Recorded data:
+ + + + +

(* ===== verification/Open.v ===== *)
(** * Open files (fs/file_table.c, fs/open.c, fs/read_write.c)

    The life of a [struct file]: it is allocated, opened on a dentry, read,
    written and positioned through the methods of its table, and released with
    its last reference.  The methods of device nodes and fifos, and [cdev_put],
    are arguments of the section.  No security module, no event polls, no file
    locks and no notification watches are configured; a file that is freed
    after a grace period is freed at once. *)

From stdpp Require Import pretty.
From S2P Require Import Prelude KString Kernel Groups Filesystems Inode Dcache Super Mount Libfs Namei.
From S2P Require Import Attr Path Vfs Aufs.

(** ** Tables of file operations *)

(** A read or a write returns its result and the new value of [*pos].  A table
    with an aio_read or aio_write method and no read or write is not
    modelled.  Methods that none of the functions below calls (readdir, poll,
    ioctl, mmap, fsync, fasync, lock and the like) have no field. *)
Record fop_methods := mkFops {
  fm_owner : ptr;
  fm_open : option (ptr → ptr → KM Z);
  fm_release : option (ptr → ptr → KM Z);
  fm_flush : option (ptr → KM Z);
  fm_llseek : option (ptr → Z → Z → KM Z);
  fm_read : option (ptr → Z → Z → Z → KM (Z * Z));
  fm_write : option (ptr → Z → Z → Z → KM (Z * Z));
  fm_aio_read : option nofn;
  fm_aio_write : option nofn;
  fm_direct : bool           (* the mapping has direct_IO or get_xip_page after open *)
}.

+ + + + +

Task objective:
In the records above, find each line that holds the word "From"; copy all such lines.

Output of the exercise:
From stdpp Require Import pretty.
From S2P Require Import Prelude KString Kernel Groups Filesystems Inode Dcache Super Mount Libfs Namei.
From S2P Require Import Attr Path Vfs Aufs.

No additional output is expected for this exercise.